Definition LiftCSINC :=
  LiftCSINC cs_reg_name GetRegisterByName GetRegisterInfo cast_cc expr_index.
Definition LiftUMULL := LiftUMULL cs_reg_name GetRegisterByName.
Definition LiftCINC :=
  LiftCINC cs_reg_name GetRegisterByName GetRegisterInfo cast_cc.
Definition LiftBFI := LiftBFI cs_reg_name GetRegisterByName GetRegisterInfo.
Definition LiftROR := LiftROR cs_reg_name GetRegisterByName GetRegisterInfo.
Definition GetInstructionLowLevelIL (instrs : list cs_insn) :=
  GetInstructionLowLevelIL cs_reg_name GetRegisterByName GetRegisterInfo
    (cs_disasm instrs) ArchitectureHook_GetInstructionLowLevelIL
    cast_cc expr_index.
Definition width_of (op : cs_arm64_op) : Z :=
  size_of GetRegisterInfo (register_of cs_reg_name GetRegisterByName op).

End Sample.

(** ** Control flow of an emitted sequence *)

Definition LowLevelILLabel_eqb (a b : LowLevelILLabel) : bool :=
  match a, b with
  | assignmentLabel, assignmentLabel
  | incrementLabel, incrementLabel
  | afterLabel, afterLabel => true
  | _, _ => false
  end.

(** The labels an instruction may transfer control to. *)
Definition targets (e : ExprId) : list LowLevelILLabel :=
  match e with
  | If _ t f => [t; f]
  | Goto label => [label]
  | _ => []
  end.

(** How many times [l] is marked in a sequence. *)
Fixpoint marks (l : LowLevelILLabel) (items : list il_item) : nat :=
  match items with
  | [] => O
  | Label l' :: rest =>
      if LowLevelILLabel_eqb l l' then S (marks l rest) else marks l rest
  | Instruction _ :: rest => marks l rest
  end.

(** Every label an instruction refers to is marked exactly once further on,
    and no label is marked twice. *)
Fixpoint labels_resolved (items : list il_item) : bool :=
  match items with
  | [] => true
  | Instruction e :: rest =>
      forallb (fun l => Nat.eqb (marks l rest) 1) (targets e)
      && labels_resolved rest
  | Label l :: rest => Nat.eqb (marks l rest) 0 && labels_resolved rest
  end.

(** Whether an expression is a branch. *)
Definition is_branch (item : il_item) : bool :=
  match item with
  | Instruction (If _ _ _) | Instruction (Goto _) | Label _ => true
  | Instruction _ => false
  end.

(** ** Running an emitted sequence *)

(** A register file with one register replaced. *)
Definition write (regs : Z -> Z) (reg v : Z) : Z -> Z :=
  fun r => if r =? reg then v else regs r.

(** The position of the mark of [l] in a sequence. *)
Fixpoint label_position (l : LowLevelILLabel) (items : list il_item)
  : option nat :=
  match items with
  | [] => None
  | Label l' :: rest =>
      if LowLevelILLabel_eqb l l' then Some O
      else option_map S (label_position l rest)
  | Instruction _ :: rest => option_map S (label_position l rest)
  end.

(** What one instruction does. *)
Inductive effect : Type :=
| Continue (regs : Z -> Z)
| Jump (l : LowLevelILLabel)
| Stuck.

(** Modelled from the spec: the host's execution of the statements the
    extension emits, which the repository only builds and never runs.  A
    register write stores the value of its operand reduced to [size] bytes;
    a two-way branch on a flag condition goes to its first label when the
    condition holds in the flags [holds] and to its second otherwise; a jump
    goes to its label. *)
Definition step (holds : BNLowLevelILFlagCondition -> bool)
    (regs : Z -> Z) (e : ExprId) : effect :=
  match e with
  | SetRegister size reg val =>
      match eval regs val with
      | Some v => Continue (write regs reg (trunc size v))
      | None => Stuck
      end
  | If (FlagCondition cond) t f => Jump (if holds cond then t else f)
  | Goto label => Jump label
  | _ => Stuck
  end.

(** Modelled from the spec: the host running a sequence from position [pc]
    until control leaves it at the end, for at most [fuel] items. *)
Fixpoint exec (holds : BNLowLevelILFlagCondition -> bool)
    (items : list il_item) (fuel pc : nat) (regs : Z -> Z)
  : option (Z -> Z) :=
  match nth_error items pc with
  | None => Some regs
  | Some item =>
      match fuel with
      | O => None
      | S fuel =>
          match item with
          | Label _ => exec holds items fuel (S pc) regs
          | Instruction e =>
              match step holds regs e with
              | Continue regs' => exec holds items fuel (S pc) regs'
              | Jump l =>
                  match label_position l items with
                  | Some target => exec holds items fuel target regs
                  | None => None
                  end
              | Stuck => None
              end
          end
      end
  end.

(** A sequence run from its start; each item is visited at most once when
    jumps go forward, so its length is fuel enough. *)
Definition run (holds : BNLowLevelILFlagCondition -> bool)
    (items : list il_item) (regs : Z -> Z) : option (Z -> Z) :=
  exec holds items (List.length items) O regs.

(** ** Complete sequences *)




(** ** Start-up *)

Module Plugin.

(** [cs_err], as far as the constructor tells results apart. *)
Inductive cs_err : Type :=
| CS_ERR_OK
| CS_ERR_other (code : Z).

(** The calls a [Disassembler] makes on the decoder library after
    [cs_open]. *)
Inductive cs_call : Type :=
| call_cs_option_detail_on (handle : Z)
| call_cs_close (handle : Z).

(** [class Disassembler], lines 17-42. *)
Record Disassembler : Type := {
  mCapstone : Z;
  mIsOK : bool
}.

(** The constructor, lines 22-29, given what [cs_open] answers: its result
    and the handle it stores ([mCapstone] stays zero when it stores
    none). *)
Definition Disassembler_new (opened : cs_err * Z)
  : Disassembler * list cs_call :=
  match fst opened with
  | CS_ERR_OK =>
      ({| mCapstone := snd opened; mIsOK := true |},
       [call_cs_option_detail_on (snd opened)])
  | CS_ERR_other _ =>
      ({| mCapstone := snd opened; mIsOK := false |}, [])
  end.

(** The destructor, lines 31-33. *)
Definition Disassembler_delete (d : Disassembler) : list cs_call :=
  [call_cs_close (mCapstone d)].

Definition IsOK (d : Disassembler) : bool := mIsOK d.

Definition Get (d : Disassembler) : Z := mCapstone d.

(** An architecture object created by this file: the extension, built
    around the pointer [Architecture::GetByName] returned (none when the
    name is unknown). *)
Inductive Architecture : Type :=
| AArch64ArchitectureExtension (aarch64 : option Z).

Inductive log_line : Type :=
| LogError (text : string)
| LogInfo (text : string).

(** The part of the host that start-up writes to: the architectures
    registered by this file, the declared dependencies and the log. *)
Record host : Type := {
  registered : list Architecture;
  dependencies : list string;
  log : list log_line
}.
● ● ● ● ● ● ●
#### Problem statement
Output only the lines from the top of the entries through the one holding "Definition LiftROR := LiftROR", copied exactly.

#### Answer
Definition LiftCSINC :=
  LiftCSINC cs_reg_name GetRegisterByName GetRegisterInfo cast_cc expr_index.
Definition LiftUMULL := LiftUMULL cs_reg_name GetRegisterByName.
Definition LiftCINC :=
  LiftCINC cs_reg_name GetRegisterByName GetRegisterInfo cast_cc.
Definition LiftBFI := LiftBFI cs_reg_name GetRegisterByName GetRegisterInfo.
Definition LiftROR := LiftROR cs_reg_name GetRegisterByName GetRegisterInfo.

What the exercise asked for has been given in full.